Daugendorf, 18. August 2016

Am Vormittag arbeite ich im Garten. Ich liebe das sehr. Die Pflanzen haben den Vorteil, dass sie nichts sprechen. Diese Ruhe tut gut. Aber wir verstehen uns trotzdem, allein schon die Sprache der Gerüche: der intensive Duft des Wachholders, die durchdringende Würze der Melisse oder der Minze. Doch die Pflanzen zeigen mir auch, wenn es ihnen gut geht: Frisch gehackt stehen die Blätter in einem intensiveren Grün da: der Salat oder der Krauskohl freuen sich dann richtig.

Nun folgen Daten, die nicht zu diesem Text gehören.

(** The claim of a full-tier queue, with the windows starting at [i]. *)
Lemma claimFull_window queue limit i s0 s l0 :
  did s0 s l0 [] -> (cl_tick s0 <= i < cl_tick s)%nat -> (forall e, e ∈ l0 -> (e.1 <= i)%nat) ->
  exists s' r, 
    (tasks <-- claimFull queue limit ;;
     st_modify (setSentAt (clock i) tasks) ;;- st_ret tasks) s = (s', r) /\
    did s0 s' (l0 ++ [(cl_tick s, SClaimMany queue limit)]) (result_of r) /\
    granted_by (cl_tick s, SClaimMany queue limit) = result_of r.
Proof.
  intros H0 Hi Hl0.
  destruct (claimFull_did queue limit s) as (s1 & r & e & -> & E & Hg & Ht & Hl & Hc).
  unfold st_bind at 1. rewrite E. destruct r as [tasks|error]; do 2 eexists;
    (split_and!; [reflexivity| |done]).
  - eapply did_lease; try done. simpl. by rewrite Hc.
  - eapply (did_lease s0 s l0 _ [] i); done.
Qed.

Lemma claimDecided_did queue limit fastLimit probedAt fast s0 s l0 :
  did s0 s l0 [] ->
  exists s' r log, claimDecided queue limit fastLimit probedAt fast s = (s', r) /\
    did s0 s' (l0 ++ log) (result_of r) /\
    (forall k q l, (k, SClaimFast q l) ∈ log -> q = queue /\ fast = true) /\
    (answers_bounded -> Z.of_nat (length (result_of r)) <= Z.max 0 limit).
Proof.
  intros H0. set (s1 := s <| cl_tick ::= S |>).
  assert (H1 : did s0 s1 l0 []) by (eapply did_then; [exact H0|apply reading_did]).
  assert (Hl0 : forall e, e ∈ l0 -> (e.1 <= cl_tick s)%nat).
  { intros e He. apply (did_ticks _ _ _ _ H0) in He. lia. }
  pose proof (did_tick _ _ _ _ H0) as Ht0.
  assert (E0 : claimDecided queue limit fastLimit probedAt fast s =
    (r <-- (if fast then claimFast queue limit fastLimit probedAt (clock (cl_tick s))
            else st_ret (None, clock (cl_tick s))) ;;
     tasks <-- match r.1 with Some tasks => st_ret tasks | None => claimFull queue limit end ;;
     st_modify (setSentAt r.2 tasks) ;;- st_ret tasks) s1) by done.
  rewrite E0. destruct fast.
  2:{ destruct (claimFull_window queue limit (cl_tick s) s0 s1 l0) as (s' & r & E & Hd & Hg);
        [done|simpl; lia|done|].
      exists s', r, [(cl_tick s1, SClaimMany queue limit)]. split_and!; [exact E|done| |].
      - intros k q l Hin%list_elem_of_singleton. done.
      - intros Hb. rewrite <- Hg. apply Hb. }
  destruct (claimFast_did queue limit fastLimit probedAt (clock (cl_tick s)) s1)
    as (s2 & r & e & -> & E & Hr).
  unfold st_bind at 1. rewrite E. destruct r as [[[tasks|] z]|error].
  - destruct Hr as (-> & Hg & Ht & Hl & Hc).
    do 2 eexists. exists [(cl_tick s1, SClaimFast queue (Z.min limit fastLimit))].
    split_and!; [reflexivity|eapply did_lease; try done; [simpl; lia|simpl; by rewrite Hc]| |].
    + by intros k q l [= -> ->]%list_elem_of_singleton.
    + intros Hb. simpl. rewrite <- Hg. destruct (Hb (cl_tick s1) queue (Z.min limit fastLimit)). lia.
  - destruct Hr as (Hd & i & Ht2 & Hi & ->).
    destruct (claimFull_window queue limit i s0 s2
      (l0 ++ [(cl_tick s1, SClaimFast queue (Z.min limit fastLimit))])) as (s' & r & E' & Hd' & Hg).
    + by eapply did_after.
    + simpl in Hi. lia.
    + simpl in Hi. intros e [He| ->%list_elem_of_singleton]%elem_of_app; [apply Hl0 in He; lia|simpl; lia].
    + exists s', r. eexists. split_and!; [exact E'|by rewrite app_assoc| |].
      * intros k q l Hin%elem_of_app. rewrite !list_elem_of_singleton in Hin. naive_solver.
      * intros Hb. rewrite <- Hg. apply Hb.
  - exists s2, (Throw error). eexists. split_and!; [reflexivity| | |simpl; lia].
    + by eapply did_after.
    + by intros k q l [= -> ->]%list_elem_of_singleton.
Qed.

Lemma claimFromQueue_did queue limit fastLimit s :
  exists s' r log, claimFromQueue queue limit fastLimit s = (s', r) /\ did s s' log (result_of r) /\
    fast_claims_ok queue s log /\
    (answers_bounded -> Z.of_nat (length (result_of r)) <= Z.max 0 limit).
Proof.
  set (s1 := s <| cl_tick ::= S |>).
  assert (H1 : did s s1 [] []) by apply reading_did.
  set (fast := has_claimFast methods && (default 0 (jsget queue (fullTierUntil s)) <=? clock (cl_tick s))).
  assert (E0 : claimFromQueue queue limit fastLimit s =
    (if fast && (fastLimit <=? 0) then st_ret []
     else fast <-- (if fast then decideTier queue (clock (cl_tick s)) else st_ret false) ;;
          claimDecided queue limit fastLimit (clock (cl_tick s)) fast) s1) by done.
  rewrite E0. destruct (fast && (fastLimit <=? 0)).
  { exists s1, (Ret []), []. split_and!; [done..| |simpl; lia]. intros k q l ?%elem_of_nil. done. }
  assert (Hfast : fast = true -> default 0 (jsget queue (fullTierUntil s)) <= clock (cl_tick s)).
  { unfold fast. intros [_ ?]%andb_prop. lia. }
  destruct fast.
  - destruct (decideTier_did queue (clock (cl_tick s)) s1) as (s2 & r & l0 & E & Hd & Hno & Hk).
    unfold st_bind at 1. rewrite E.
    assert (H2 : did s s2 l0 []) by (rewrite <- (app_nil_l l0); by eapply did_after).
    destruct r as [b|error].
    + destruct (claimDecided_did queue limit fastLimit (clock (cl_tick s)) b s s2 l0 H2)
        as (s' & r & log & E' & Hd' & Hq & Hb).
      exists s', r, (l0 ++ log). split_and!; [done..| |done].
      intros k q l [Hin|Hin]%elem_of_app; [by apply Hno in Hin|].
      destruct (Hq _ _ _ Hin) as [-> ->]. split_and!; [done|auto|].
      destruct (Hk eq_refl) as [?|[?|(k' & ? & ?)]]; [by left|by right; left|]. right; right.
      exists k'. set_solver.
    + exists s2, (Throw error), l0. split_and!; [done..| |simpl; lia].
      intros k q l Hin. by apply Hno in Hin.
  - destruct (claimDecided_did queue limit fastLimit (clock (cl_tick s)) false s s1 [] H1)
      as (s' & r & log & E' & Hd' & Hq & Hb).
    exists s', r, log. split_and!; [done..| |done].
    intros k q l Hin. by destruct (Hq _ _ _ Hin).
Qed.

Lemma nextQueue_did s : exists s' q, nextQueue s = (s', Ret q) /\ did s s' [] [].
Proof.
  do 2 eexists. split; [reflexivity|].
  apply did_quiet; try done; simpl; [by rewrite app_nil_r|by intros ? ?%elem_of_nil].
Qed.

Definition within (limit : Z) (l : list nat) : Prop := Z.of_nat (length l) <= limit.

(** A pass ends with the tasks it started with and every task that its
    statements leased. *)
Definition pass_ok (limit : Z) (tasks : list nat) (s s' : Claimer) (a : ClaimAttempt) : Prop :=
  exists log more, did s s' log more /\ claimed a = tasks ++ more /\
    (answers_bounded -> within limit tasks -> within limit (claimed a)).

Lemma pass_stop limit tasks s s' a :
  did s s' [] [] -> claimed a = tasks -> pass_ok limit tasks s s' a.
Proof. intros H <-. exists [], []. by rewrite app_nil_r. Qed.

Lemma pass_more limit tasks more log s s1 s' a :
  did s s1 log more -> (answers_bounded -> within limit tasks -> within limit (tasks ++ more)) ->
  pass_ok limit (tasks ++ more) s1 s' a -> pass_ok limit tasks s s' a.
Proof.
  intros H Hw (log' & more' & H' & Hc & Hw'). exists (log ++ log'), (more ++ more').
  split_and!; [by eapply did_trans|by rewrite Hc, app_assoc|auto].
Qed.

Lemma claimEach_ok limit fastLimit : forall queues tasks s,
  let '(s', a) := claimEach queues limit fastLimit tasks s in pass_ok limit tasks s s' a.
Proof.
  induction queues as [|queues IH]; intros tasks s; simpl; [by apply pass_stop; [apply did_refl|]|].
  destruct (Z.of_nat (length tasks) <? limit) eqn:El; simpl; [|by apply pass_stop; [apply did_refl|]].
  destruct (gate (cl_tick s)); [|by apply pass_stop; [apply reading_did|]].
  set (s1 := s <| cl_tick ::= S |>). destruct (nextQueue_did s1) as (s2 & q & E & H2).
  unfold st_bind at 1. rewrite E.
  set (n := Z.of_nat (length tasks)).
  destruct (claimFromQueue_did q (limit - n) (fastLimit - n) s2) as (s3 & r & log & E3 & H3 & _ & Hb).
  rewrite E3.
  assert (H13 : did s s3 log (result_of r)).
  { rewrite <- (app_nil_l log). eapply did_after; [|exact H3].
    eapply did_then; [apply reading_did|exact H2]. }
  destruct r as [more|e].
  - specialize (IH (tasks ++ more) s3). destruct (claimEach _ _ _ _ _) as [s' a].
    eapply pass_more; [exact H13| |exact IH].
    intros Hbound Hw. unfold within in *. rewrite length_app. specialize (Hb Hbound).
    cbn [result_of] in *. apply Z.ltb_lt in El. subst n. lia.
  - exists log, []. split_and!; [done|by rewrite app_nil_r|done].
Qed.

(** One turn of the loop that claims singly. *)
Lemma claimOne_did s :
  exists s' r log,
    (queue <-- nextQueue ;; sentAt <-- monotonicNow ;;
     claimed <-- askTasks (SClaim queue) ;;
     st_modify (setSentAt sentAt (take 1 claimed)) ;;- st_ret (take 1 claimed)) s = (s', r) /\
    did s s' log (result_of r) /\ (length (result_of r) <= 1)%nat.
Proof.
  destruct (nextQueue_did s) as (s1 & q & E & H1). unfold st_bind at 1. rewrite E.
  set (s2 := s1 <| cl_tick ::= S |>).
  assert (H2 : did s s2 [] []) by (eapply did_then; [exact H1|apply reading_did]).
  pose proof (did_tick _ _ _ _ H1) as Ht.
  assert (E2 : (sentAt <-- monotonicNow ;; claimed <-- askTasks (SClaim q) ;;
                st_modify (setSentAt sentAt (take 1 claimed)) ;;- st_ret (take 1 claimed)) s1 =
               (claimed <-- askTasks (SClaim q) ;;
                st_modify (setSentAt (clock (cl_tick s1)) (take 1 claimed)) ;;-
                st_ret (take 1 claimed)) s2) by done.
  rewrite E2. unfold askTasks, ask, st_bind, st_ret, st_modify. cbn [fst snd].
  assert (Hg : granted_by (cl_tick s2, SClaim q) =
               match answer (cl_tick s2) (SClaim q) with Tasks l => take 1 l | _ => [] end) by done.
  assert (Hl : forall s' tasks, granted_by (cl_tick s2, SClaim q) = tasks ->
            cl_tick s' = S (cl_tick s2) -> cl_log s' = cl_log s2 ++ [(cl_tick s2, SClaim q)] ->
            claimSentAt s' = foldl (fun m t => jsset t (clock (cl_tick s1)) m) (claimSentAt s2) tasks ->
            did s s' [(cl_tick s2, SClaim q)] tasks).
  { intros s' tasks ? ? ? ?. apply (did_lease s s2 [] _ _ (cl_tick s1)); try done; [simpl; lia|].
    by intros ? ?%elem_of_nil. }
  destruct (answer (cl_tick s2) (SClaim q)) as [l|b|e] eqn:Ea; rewrite ?Ea in *;
    do 2 eexists; exists [(cl_tick s2, SClaim q)]; (split_and!; [reflexivity|by apply Hl|]).
  - cbn [result_of]. rewrite length_take. lia.
  - simpl. lia.
  - simpl. lia.
Qed.
(* ===== verification/Dispatch.v ===== *)
(** * The dispatch loop

    Model of [dispatchLoop], [startExecution], [writeCompletion] (its
    reservation), [nextDispatchPollMs], [wakeDispatch], [pause], [resume] and
    [stop] of [typescript/core/src/worker.ts], and of [jitterDuration] of
    [notifications.ts].

    The loop is a step function on its state: what it does between two awaits
    is one step, and a settled promise, a fused completion or a call from
    outside is an event.  A claim that settles with no attempt stopped in its
    notification delay.  A task is named by its object, an error by a
    number. *)

From S2P Require Import Prelude WorkerOptions.
From Stdlib Require Import Lqa.

Definition DEFAULT_NOTIFICATION_FALLBACK_POLL_MS : Z := 5000.
Definition MAX_EMPTY_POLL_MS : Z := 5000.

Definition dispatchRefillBatch (concurrency : Z) : Z := - (- concurrency / 4).

(** [jitterDuration], with the random number in [0, 1). *)
Definition jitterDuration (random : Q) (durationMs : Z) : Z :=
  Z.max 1 (Qfloor (inject_Z durationMs * ((9 # 10) + random * (2 # 10)) + (1 # 2))).

Inductive settlement : Set :=
| ExecutionSettled (executionId : nat) (rejected : option nat)
| ClaimSettled (claimId : nat) (attempt : option (list nat * option nat)).

(** A claim in flight: what its closure holds. *)
Record claim_info : Set := mkClaimInfo {
  ci_limit : Z;
  ci_cohort : option nat;
  ci_cohortLimit : Z;
  ci_wakeVersion : nat;
}.

(** A fused completion that reserved slots. *)
Record reservation : Set := mkReservation {
  rv_limit : Z;
  rv_cohort : nat;
  rv_wakeVersion : nat;
}.

Record empty_wait : Set := mkEmptyWait {
  ew_deadline : Z;
  ew_wakeVersion : nat;
  ew_release : bool;
}.

Inductive phase : Set := Dispatching | DrainingClaims | DrainingExecutions | Ended.
#[export] Instance phase_eq_dec : EqDecision phase.
Proof. solve_decision. Defined.

Record Dispatch : Type := mkDispatch {
  (* the variables of the loop *)
  active : list nat;
  executionTasks : jsmap nat nat;
  executionCohorts : jsmap nat nat;
  handedOver : list nat;
  claims : jsmap nat claim_info;
  settled : list settlement;
  reserved : Z;
  cohortActive : list Z;
  cohortHandedOver : list Z;
  cohortReserved : list Z;
  cohortClaims : list Z;
  wholeClaims : Z;
  nextExecutionId : nat;
  nextClaimId : nat;
  firstFailure : option (nat * nat);
  claimError : option nat;
  emptyWait : option empty_wait;
  loop : phase;
  (* fields of the worker *)
  taskCohorts : jsmap nat nat;
  slotHandedOver : list nat;
  activeSlots : Z;
  consecutiveEmptyClaims : nat;
  listenedAtLastWait : bool;
  listening : bool;
  dispatchWakeVersion : nat;
  stopping : bool;
  paused : bool;
  gateOpen : bool;
  onlyFast : bool;              (* claimFast exists and no queue is marked full-tier *)
  tierKnown : bool;             (* every queue answered as fast-tier *)
  (* promises outside the loop *)
  running : list nat;           (* executions that have not ended *)
  reservations : jsmap nat reservation;
  reported : list nat;          (* the calls of [fail] *)
  created : list nat;           (* the task objects that claims returned *)
}.
#[export] Instance eta_Dispatch : Eta Dispatch := fun d =>
  mkDispatch (active d) (executionTasks d) (executionCohorts d) (handedOver d) (claims d) (settled d)
    (reserved d) (cohortActive d) (cohortHandedOver d) (cohortReserved d) (cohortClaims d)
    (wholeClaims d) (nextExecutionId d) (nextClaimId d) (firstFailure d) (claimError d)
    (emptyWait d) (loop d) (taskCohorts d) (slotHandedOver d) (activeSlots d)
    (consecutiveEmptyClaims d) (listenedAtLastWait d) (listening d) (dispatchWakeVersion d)
    (stopping d) (paused d) (gateOpen d) (onlyFast d) (tierKnown d) (running d) (reservations d)
    (reported d) (created d).

(** A JavaScript [Set] of numbers, in the order of insertion. *)
Definition set_add (x : nat) (l : list nat) : list nat := if decide (x ∈ l) then l else l ++ [x].
Definition set_delete (x : nat) (l : list nat) : list nat := filter (fun y => y <> x) l.

(** [counts[i] += by] *)
Definition bump (i : nat) (by_ : Z) (l : list Z) : list Z := alter (fun z => z + by_) i l.
Definition at_ (l : list Z) (i : nat) : Z := default 0 (l !! i).

Section dispatch.
(** The settings of the worker, and whether a task's type has a handler. *)
Variables (conc : Z) (cohorts : nat) (queues : nat) (explicitPoll : option Z).
Variable handled : nat -> bool.
Implicit Types d : Dispatch.

(** The first cohorts take the remainder of an uneven split. *)
Definition capacityOf (cohort : nat) : Z :=
  conc / Z.of_nat cohorts + (if Z.of_nat cohort <? conc mod Z.of_nat cohorts then 1 else 0).
Definition cohortCapacity : list Z := map capacityOf (seq 0 cohorts).
Definition refillBatch : Z := dispatchRefillBatch conc.

Definition newDispatch : Dispatch :=
  mkDispatch [] [] [] [] [] [] 0 (replicate cohorts 0) (replicate cohorts 0) (replicate cohorts 0)
    (replicate cohorts 0) 0 0 0 None None None Dispatching [] [] 0 0 false false 0 false false true
    false false [] [] [] [].

(** ** Slots *)

Definition cohortFree d (cohort : nat) : Z :=
  at_ cohortCapacity cohort - at_ (cohortActive d) cohort + at_ (cohortHandedOver d) cohort
  - at_ (cohortReserved d) cohort.

Definition roomiestCohort d : nat :=
  foldl (fun best cohort => if cohortFree d best <? cohortFree d cohort then cohort else best)
    0%nat (seq 1 (cohorts - 1)).

Definition freeSlots d : Z :=
  conc - Z.of_nat (length (active d)) + Z.of_nat (length (handedOver d)) - reserved d.

(** ** Waits *)

(** [nextDispatchPollMs] *)
Definition nextDispatchPollMs (random : Q) d : Dispatch * Z :=
  let d := if negb (listening d) && listenedAtLastWait d
           then d <| consecutiveEmptyClaims ::= Nat.min 1 |> else d in
  let d := d <| listenedAtLastWait := listening d |> in
  let baseMs := default (if listening d then DEFAULT_NOTIFICATION_FALLBACK_POLL_MS
                         else DEFAULT_POLL_MS) explicitPoll in
  let durationMs :=
    if listening d then Z.max 1 baseMs
    else Z.min MAX_EMPTY_POLL_MS
           (Z.max 1 baseMs * 2 ^ Z.of_nat (Nat.min (consecutiveEmptyClaims d - 1) 30)) in
  (d, Z.min MAX_TIMER_DELAY_MS (jitterDuration random durationMs)).

Definition waitFrom (now : Z) (random : Q) (wakeVersion : nat) (release : bool) d : Dispatch :=
  let '(d, delayMs) := nextDispatchPollMs random d in
  d <| emptyWait := Some (mkEmptyWait (now + ms delayMs) wakeVersion release) |>.

(** ** Executions *)

Definition fail (error : nat) d : Dispatch :=
  d <| reported ::= fun l => l ++ [error] |> <| stopping := true |>
    <| dispatchWakeVersion ::= S |>.

Definition launch (preferred : option nat) d (task : nat) : Dispatch :=
  let cohort := match preferred with
                | Some c => if 0 <? cohortFree d c then c else roomiestCohort d
                | None => roomiestCohort d
                end in
  let id := nextExecutionId d in
  d <| nextExecutionId ::= S |> <| executionTasks ::= jsset id task |>
    <| executionCohorts ::= jsset id cohort |> <| cohortActive ::= bump cohort 1 |>
    <| taskCohorts ::= jsset task cohort |> <| active ::= set_add id |>
    <| activeSlots ::= Z.add 1 |> <| running ::= fun l => l ++ [id] |>.

Definition taskOf d (id : nat) : option nat := jsget id (executionTasks d).

(** [observe]: the execution leaves its slot, then its error counts. *)
Definition forget (id : nat) d : Dispatch :=
  let task := taskOf d id in
  let cohort := default 0%nat (jsget id (executionCohorts d)) in
  let d := d <| active ::= set_delete id |> <| executionTasks ::= jsdelete id |>
             <| executionCohorts ::= jsdelete id |> <| cohortActive ::= bump cohort (-1) |> in
  match task with
  | Some t => if decide (t ∈ handedOver d)
              then d <| handedOver ::= set_delete t |> <| cohortHandedOver ::= bump cohort (-1) |>
              else d
  | None => d
  end.

Definition recordRejection (id : nat) (rejected : option nat) d : Dispatch :=
  match rejected with
  | None => d
  | Some reason =>
      let d := if bool_decide (firstFailure d = None) && bool_decide (claimError d = None)
               then fail reason d else d in
      match firstFailure d with
      | Some (first, _) => if (id <? first)%nat then d <| firstFailure := Some (id, reason) |> else d
      | None => d <| firstFailure := Some (id, reason) |>
      end
  end.

Definition observe (id : nat) (rejected : option nat) d : Dispatch :=
  recordRejection id rejected (forget id d).

(** ** Claims *)

Definition startClaim (limit : Z) (cohort : option nat) (cohortLimit : Z) d : Dispatch :=
  let id := nextClaimId d in
  let d := d <| nextClaimId ::= S |> <| reserved ::= Z.add limit |> in
  let d := match cohort with
           | None => d <| wholeClaims ::= Z.add 1 |>
           | Some c => d <| cohortClaims ::= bump c 1 |> <| cohortReserved ::= bump c cohortLimit |>
           end in
  d <| claims ::= jsset id (mkClaimInfo limit cohort cohortLimit (dispatchWakeVersion d)) |>.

Dieses Schweigen ist wunderbar, weil es viel mehr als die vielen Worte sagt, die heute überflüssigerweise in Werbeprospekten, Telefonmarketing, auf dem Smartphone, in Talksendungen und im Radio auf einen niederprasseln. Ich stelle mir vor: als Goethe vor bald 300 Jahren in seinem Garten den Salat erntete, wusste er nicht, was gleichzeitig in Südamerika oder Japan passierte. Heute dagegen schützt einen der schönste Garten nicht vor den Nachrichten aus der ganzen Welt. Wir wissen mehr und doch zugleich weniger. Da ist es gut, für einige Stunden aus den Nachrichtenströmen abzutauchen und die Stille der Pflanzen zu genießen.